The Rolling Stone is getting chastised for their latest cover choice.
This week’s Rolling Stone cover, which features Dzhokhar Tsarnaev, will forever live in infamy. According to Yahoo News, a campaign was formed on Twitter to boycott the magazine. Fox News reports that CVS Pharmacy, Walgreens, Tedeschi Food Shops, and three other retailers announced they will not even carry this week’s issue of The Rolling Stone.

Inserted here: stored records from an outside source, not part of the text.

(** * The upload manifest and fill-job engine of [App.jsx]

    A shallow embedding of the state synchronisation and job orchestration
    code of the [App] component: the manifest cache, the reconciler
    [mergePersistedEntries], the hydration of the upload list, the upload
    and delete handlers, and the job polling loop.

    The component is event driven.  Every handler is embedded as a function
    on an explicit [State] holding the React state of the component, its
    [pollTimer] ref and the part of the browser the handlers talk to
    (cookie, timers, requests in flight, abort controllers).  An [async]
    handler is split at its [await]: the part before it runs when the
    handler is called and leaves a continuation in [inflight]; the part
    after it runs when the response arrives. *)

From Stdlib Require Import List String Ascii ZArith QArith Qabs Qround Bool Arith Lia Lqa.
From Stdlib Require Import DecimalString.
Import ListNotations.

Local Open Scope string_scope.
Local Open Scope list_scope.
Local Open Scope nat_scope.

(** ** JavaScript operators on the values the component handles *)

Module JS.

(** [Boolean(s)] for a string: only the empty string is falsy. *)
Definition truthy (s : string) : bool := negb (String.eqb s "").

(** [a || b] on strings. *)
Definition or_else (a b : string) : string := if truthy a then a else b.

(** [o ?? d]: [None] stands for [undefined] and [null]. *)
Definition nullish {A : Type} (o : option A) (d : A) : A :=
    match o with Some v => v | None => d end.

(** [Boolean(o)] for a field that is absent or a string. *)
Definition truthy_field (o : option string) : bool :=
    match o with Some v => truthy v | None => false end.

(** [a || b] on fields that are absent or strings. *)
Definition or_field (a b : option string) : option string :=
    if truthy_field a then a else b.

(** [o || d] where [o] is a field and [d] a string literal. *)
Definition or_default (o : option string) (d : string) : string :=
    match o with Some v => or_else v d | None => d end.

End JS.

(** ** Data model *)

(** One row of the visible list ([files] in the component). *)
Module File.

Record t : Type := mk {
    id : nat;
    name : string;
    size : Z;
    status : string;
    slug : string;
    s3Url : string;
    error : string;
    deleting : bool;
    persisted : bool
  }.

(** The object spreads [{ ...file, field: v }] the handlers use. *)
Definition with_status (v : string) (f : t) : t :=
    mk (id f) (name f) (size f) v (slug f) (s3Url f) (error f) (deleting f) (persisted f).
Definition with_slug (v : string) (f : t) : t :=
    mk (id f) (name f) (size f) (status f) v (s3Url f) (error f) (deleting f) (persisted f).
Definition with_s3Url (v : string) (f : t) : t :=
    mk (id f) (name f) (size f) (status f) (slug f) v (error f) (deleting f) (persisted f).
Definition with_error (v : string) (f : t) : t :=
    mk (id f) (name f) (size f) (status f) (slug f) (s3Url f) v (deleting f) (persisted f).
Definition with_size (v : Z) (f : t) : t :=
    mk (id f) (name f) v (status f) (slug f) (s3Url f) (error f) (deleting f) (persisted f).
Definition with_deleting (v : bool) (f : t) : t :=
    mk (id f) (name f) (size f) (status f) (slug f) (s3Url f) (error f) v (persisted f).
Definition with_persisted (v : bool) (f : t) : t :=
    mk (id f) (name f) (size f) (status f) (slug f) (s3Url f) (error f) (deleting f) v.

End File.

(** An element of the [files] array of a manifest, as it comes out of
    [JSON.parse]: every field may be missing, and [size] is [Some] only
    when [typeof file.size === 'number']. *)
Record ManifestFile : Type := mkManifestFile {
  m_status : option string;
  m_slug : option string;
  m_fileName : option string;
  m_s3Url : option string;
  m_size : option Z
}.

(** A [File] object picked in the file input. *)
Record LocalFile : Type := mkLocalFile {
  lf_name : string;
  lf_size : Z
}.

(** The object [persistFilesToCache] serialises. *)
Record ManifestPayload : Type := mkPayload {
  updatedAt : Z;
  payloadFiles : list ManifestFile
}.

Definition MANIFEST_CACHE_TTL_MS : Z := 5 * 60 * 1000.
Definition JOB_POLL_INTERVAL_MS : Q := 2000 # 1.

(** ** The pure helpers *)

(** The predicate of the [filter] in [mapManifestEntriesToState]:
    [file && (file.slug || file.fileName)].  A [None] element is a falsy
    array element. *)
Definition keepsManifestEntry (file : option ManifestFile) : bool :=
  match file with
  | Some f => JS.truthy_field (JS.or_field (m_slug f) (m_fileName f))
  | None => false
  end.

(** The function of the [map] in [mapManifestEntriesToState]; [uuid] is the
    value [crypto.randomUUID()] returns for this row. *)
Definition manifestEntryToState (uuid : nat) (file : ManifestFile) : File.t :=
  File.mk uuid
    (JS.or_default (JS.or_field (m_fileName file) (m_slug file)) "Stored file")
    (JS.nullish (m_size file) 0%Z)
    (JS.nullish (m_status file) "uploaded")
    (JS.nullish (m_slug file) "")
    (JS.nullish (m_s3Url file) "")
    ""
    false
    true.

(** [map] with the [uuid] counter threaded through: successive calls of
    [crypto.randomUUID()] return successive values. *)
Fixpoint mapWithUuid (uuid : nat) (entries : list (option ManifestFile)) : list File.t :=
  match entries with
  | [] => []
  | Some f :: rest => manifestEntryToState uuid f :: mapWithUuid (S uuid) rest
  | None :: rest => mapWithUuid uuid rest
  end.

Definition mapManifestEntriesToState (uuid : nat) (entries : list (option ManifestFile))
  : list File.t :=
  mapWithUuid uuid (filter keepsManifestEntry entries).

Definition mergePersistedEntries (persistedEntries prevFiles : list File.t) : list File.t :=
  let transient := filter (fun entry => negb (File.persisted entry)) prevFiles in
  persistedEntries ++ transient.

(** The payload [persistFilesToCache] builds from the next visible list. *)
Definition manifestSummary (file : File.t) : ManifestFile :=
  mkManifestFile (Some (File.status file)) (Some (File.slug file)) (Some (File.name file))
    (Some (File.s3Url file)) (Some (File.size file)).

Definition manifestPayload (now : Z) (nextFiles : list File.t) : ManifestPayload :=
  mkPayload now (map manifestSummary (filter (fun file => JS.truthy (File.slug file)) nextFiles)).

(** ** What a row shows of a manifest entry

    The entries of a manifest that are listed, and what a row of the
    visible list holds of one, field by field: the statements about the rows
    that [mapManifestEntriesToState] makes are written with these. *)

(** The entry is an object with a slug or a file name that is not empty. *)
Definition namedEntry (entry : option ManifestFile) : bool :=
  match entry with
  | Some file => JS.truthy_field (m_slug file) || JS.truthy_field (m_fileName file)
  | None => false
  end.

(** [row] is a persisted row with the slug, status, size and URL of the
    entry (an absent field gives no slug, [uploaded], 0 and no URL), named
    by the entry's file name, or by its slug when the file name is absent or
    empty. *)
Definition rowOfEntry (entry : option ManifestFile) (row : File.t) : Prop :=
  exists file : ManifestFile,
    entry = Some file
    /\ File.slug row = match m_slug file with Some slug => slug | None => "" end
    /\ File.status row
       = match m_status file with Some status => status | None => "uploaded" end
    /\ File.size row = match m_size file with Some size => size | None => 0%Z end
    /\ File.s3Url row = match m_s3Url file with Some url => url | None => "" end
    /\ Some (File.name row)
       = (if JS.truthy_field (m_fileName file) then m_fileName file else m_slug file)
    /\ File.persisted row = true
    /\ File.deleting row = false
    /\ File.error row = "".

(** ** The browser the component runs in *)

(** What the cookie [manifest_cache_<userId>] holds.  [Garbage] is a value
    that [JSON.parse(decodeURIComponent(value))] rejects, or one whose
    [files] is not an array.  In a [Snapshot] the first field is
    [Date.parse(parsed.updatedAt || '')], with [None] for [NaN]. *)
Inductive CookieValue : Type :=
| Garbage
| Snapshot (parsedUpdatedAt : option Z) (snapshotFiles : list (option ManifestFile)).

(** The requests [apiFetch] sends. *)
Inductive Request : Type :=
| GET_uploads
| POST_uploads (formUrlField : option string) (file : LocalFile)
| DELETE_uploads (fileSlug : string)
| POST_form_fill (formUrlField : string)
| GET_form_fill (pollJobId formLink : string).

(** What runs after an [await apiFetch(...)], with the variables the rest of
    the [async] function closes over.  [signal] is the reference of an
    [AbortController], [None] when the caller passed no signal. *)
Inductive Continuation : Type :=
| AwaitManifest (signal : option nat)
| AwaitUpload (entryId : nat) (file : LocalFile)
| AwaitDelete (fileId : nat)
| AwaitStartFill (formUrlSnapshot : string)
| AwaitPoll (pollJobId formLink : string).

(** A request in flight: [rid] is its position in the log of requests. *)
Record Pending : Type := mkPending {
  rid : nat;
  kont : Continuation
}.

(** The callbacks handed to [setTimeout]. *)
Inductive TimerTask : Type :=
| PollTask (pollJobId formLink : string)
| MarkUploaded (entryId : nat).

Record Timer : Type := mkTimer {
  handle : nat;
  delay : Q;
  task : TimerTask
}.

(** The two effects of the component have run ([Mounted], with the
    reference of the [AbortController] of the hydrate effect), have not run
    yet, or have been cleaned up for good. *)
Inductive Lifecycle : Type :=
| Created
| Mounted (abortController : nat)
| Unmounted.

(** How a promise settles. *)
Inductive Settled (A : Type) : Type :=
| Resolved (response : A)
| Rejected (message : string).
Arguments Resolved {A} response.
Arguments Rejected {A} message.

(** Response bodies of the backend. *)
Record UploadAck : Type := mkUploadAck {
  ack_status : option string;
  ack_s3Url : option string;
  ack_slug : option string;
  ack_size : option Z
}.

Record JobResponse : Type := mkJobResponse {
  job_jobId : string;
  job_status : string;
  job_filledFormUrl : option string
}.

(** ** The state of the component and of its environment

    The fields up to [manifestLoading] are the [useState] cells of [App],
    [pollTimer] is its ref.  The others are the browser: the wall clock,
    the manifest cookie with a log of the payloads written to it, the
    pending timers, the requests sent and those still awaited, the
    [aborted] flag of every [AbortController] made so far, and the count of
    [crypto.randomUUID()] calls. *)

#[projections(primitive)]
Record State : Type := mkState {
  userId : string;
  formUrl : string;
  files : list File.t;
  manifestError : string;
  jobStatus : string;
  jobId : string;
  jobError : string;
  filledFormUrl : string;
  manifestLoading : bool;
  pollTimer : option nat;
  lifecycle : Lifecycle;
  clock : Z;
  cookie : option CookieValue;
  cacheWrites : list ManifestPayload;
  timers : list Timer;
  nextTimer : nat;
  inflight : list Pending;
  requests : list Request;
  controllers : list bool;
  uuid : nat
}.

One of the reasons why The Rolling Stone has come under fire is that some people believe the magazine is “glorifying” terrorism by putting Tsarnaev on the cover. The magazine usually features celebrities on the cover, and some people feel that Tsarnaev is getting “rock star” treatment. Kathleen Hall Jamieson, a communications professor at the University of Pennsylvania told the Houston Chronicle, “I can’t think of another instance in which one has glamorized the image of an alleged terrorist. This is the image of a rock star. This is the image of someone who is admired, of someone who has a fan base, of someone we are critiquing as art.”
However, probably no one is more upset about the cover than the people of Boston. A Boston Globe headline reads, “Rolling Stone cover an act of irresponsibility”. Boston mayor Thomas Menino said Rolling Stone magazine should have done stories on the survivors, but after making Tsarnaev the cover story, they don’t “deserve” them now.
On the other hand, there are some people out there who think the boycott is a bit extreme. Washington Post media critic, Erik Wemple told CNN, “What you have here is a story about a guy who was very integrated and well-balanced, by all accounts, member of our society until something happened. We don’t know precisely what happened and that was the whole point of this Rolling Stones story–to account for how he slid off the rails.”
The Rolling Stone made the cover announcement on their Facebook page Monday. After receiving negative feedback, Rolling Stone released this statement on their Facebook page Wednesday, “Our hearts go out to the victims of the Boston Marathon bombings, and our thoughts are always with them and their families. The cover story we are publishing this week falls within the traditions of journalism and Rolling Stone’s long-standing commitment to serious and thoughtful coverage of the most political and cultural issues of our day.”
The Rolling Stone editors also added that Tsarnaev was young, and they felt that made it necessary to “examine the complexities of this issue” to see how these certain tragedies occur. This controversial issue hits shelves Friday.